═══ TASK MATERIAL ═══

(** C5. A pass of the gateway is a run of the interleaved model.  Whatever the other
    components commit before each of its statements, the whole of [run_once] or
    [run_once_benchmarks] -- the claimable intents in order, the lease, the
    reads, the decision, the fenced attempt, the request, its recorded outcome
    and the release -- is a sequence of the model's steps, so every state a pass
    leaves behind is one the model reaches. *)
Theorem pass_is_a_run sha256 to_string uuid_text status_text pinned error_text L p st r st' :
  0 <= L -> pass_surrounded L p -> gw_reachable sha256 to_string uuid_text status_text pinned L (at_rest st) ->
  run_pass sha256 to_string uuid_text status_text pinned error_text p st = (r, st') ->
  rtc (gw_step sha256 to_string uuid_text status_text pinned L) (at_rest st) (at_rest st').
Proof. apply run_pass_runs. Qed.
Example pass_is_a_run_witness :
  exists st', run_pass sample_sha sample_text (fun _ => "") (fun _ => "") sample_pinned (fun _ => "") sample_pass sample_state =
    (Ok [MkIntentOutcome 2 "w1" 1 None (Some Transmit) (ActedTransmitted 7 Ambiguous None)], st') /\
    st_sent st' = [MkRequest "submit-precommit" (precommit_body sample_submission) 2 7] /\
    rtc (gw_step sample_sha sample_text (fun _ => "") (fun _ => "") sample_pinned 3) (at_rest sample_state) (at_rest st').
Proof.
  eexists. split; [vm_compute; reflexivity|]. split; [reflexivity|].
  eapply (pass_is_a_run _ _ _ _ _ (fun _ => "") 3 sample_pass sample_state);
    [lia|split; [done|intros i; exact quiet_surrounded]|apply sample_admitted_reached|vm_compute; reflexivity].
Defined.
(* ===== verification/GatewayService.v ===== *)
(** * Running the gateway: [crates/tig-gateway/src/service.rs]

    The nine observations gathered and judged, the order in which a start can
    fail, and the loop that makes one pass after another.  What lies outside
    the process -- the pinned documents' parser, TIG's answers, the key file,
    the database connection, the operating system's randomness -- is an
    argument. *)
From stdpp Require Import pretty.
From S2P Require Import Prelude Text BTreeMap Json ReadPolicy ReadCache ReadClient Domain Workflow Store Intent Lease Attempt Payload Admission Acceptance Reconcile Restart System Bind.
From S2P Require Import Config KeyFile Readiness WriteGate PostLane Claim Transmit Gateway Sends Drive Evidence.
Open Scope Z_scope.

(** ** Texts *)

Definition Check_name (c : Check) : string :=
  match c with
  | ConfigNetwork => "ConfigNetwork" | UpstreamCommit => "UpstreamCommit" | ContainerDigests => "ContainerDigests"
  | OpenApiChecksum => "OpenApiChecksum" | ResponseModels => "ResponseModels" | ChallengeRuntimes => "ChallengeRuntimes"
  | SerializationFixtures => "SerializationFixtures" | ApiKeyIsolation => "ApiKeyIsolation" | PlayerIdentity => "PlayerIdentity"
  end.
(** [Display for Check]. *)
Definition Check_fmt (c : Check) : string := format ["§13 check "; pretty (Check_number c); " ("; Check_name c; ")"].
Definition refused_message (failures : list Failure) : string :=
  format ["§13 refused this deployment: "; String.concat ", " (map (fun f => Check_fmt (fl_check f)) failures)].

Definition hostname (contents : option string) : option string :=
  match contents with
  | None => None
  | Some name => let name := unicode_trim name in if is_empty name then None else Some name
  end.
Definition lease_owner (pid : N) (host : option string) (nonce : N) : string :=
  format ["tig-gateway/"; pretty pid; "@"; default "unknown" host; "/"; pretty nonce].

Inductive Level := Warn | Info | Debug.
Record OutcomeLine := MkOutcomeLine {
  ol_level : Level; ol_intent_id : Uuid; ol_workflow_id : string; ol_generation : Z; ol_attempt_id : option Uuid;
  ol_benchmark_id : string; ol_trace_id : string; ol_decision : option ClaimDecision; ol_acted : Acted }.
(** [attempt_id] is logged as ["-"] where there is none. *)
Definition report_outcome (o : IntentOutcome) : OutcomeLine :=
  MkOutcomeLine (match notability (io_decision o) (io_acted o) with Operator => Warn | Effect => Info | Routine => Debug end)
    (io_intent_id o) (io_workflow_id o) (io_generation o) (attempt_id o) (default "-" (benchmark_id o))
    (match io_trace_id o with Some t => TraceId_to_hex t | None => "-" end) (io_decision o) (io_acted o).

═══

WORK INSTRUCTION — Taking the records from the top, repeat each line exactly until you have repeated the line that contains "fail, and the".

SOLUTION BELOW —
(** C5. A pass of the gateway is a run of the interleaved model.  Whatever the other
    components commit before each of its statements, the whole of [run_once] or
    [run_once_benchmarks] -- the claimable intents in order, the lease, the
    reads, the decision, the fenced attempt, the request, its recorded outcome
    and the release -- is a sequence of the model's steps, so every state a pass
    leaves behind is one the model reaches. *)
Theorem pass_is_a_run sha256 to_string uuid_text status_text pinned error_text L p st r st' :
  0 <= L -> pass_surrounded L p -> gw_reachable sha256 to_string uuid_text status_text pinned L (at_rest st) ->
  run_pass sha256 to_string uuid_text status_text pinned error_text p st = (r, st') ->
  rtc (gw_step sha256 to_string uuid_text status_text pinned L) (at_rest st) (at_rest st').
Proof. apply run_pass_runs. Qed.
Example pass_is_a_run_witness :
  exists st', run_pass sample_sha sample_text (fun _ => "") (fun _ => "") sample_pinned (fun _ => "") sample_pass sample_state =
    (Ok [MkIntentOutcome 2 "w1" 1 None (Some Transmit) (ActedTransmitted 7 Ambiguous None)], st') /\
    st_sent st' = [MkRequest "submit-precommit" (precommit_body sample_submission) 2 7] /\
    rtc (gw_step sample_sha sample_text (fun _ => "") (fun _ => "") sample_pinned 3) (at_rest sample_state) (at_rest st').
Proof.
  eexists. split; [vm_compute; reflexivity|]. split; [reflexivity|].
  eapply (pass_is_a_run _ _ _ _ _ (fun _ => "") 3 sample_pass sample_state);
    [lia|split; [done|intros i; exact quiet_surrounded]|apply sample_admitted_reached|vm_compute; reflexivity].
Defined.
(* ===== verification/GatewayService.v ===== *)
(** * Running the gateway: [crates/tig-gateway/src/service.rs]

    The nine observations gathered and judged, the order in which a start can
    fail, and the loop that makes one pass after another.  What lies outside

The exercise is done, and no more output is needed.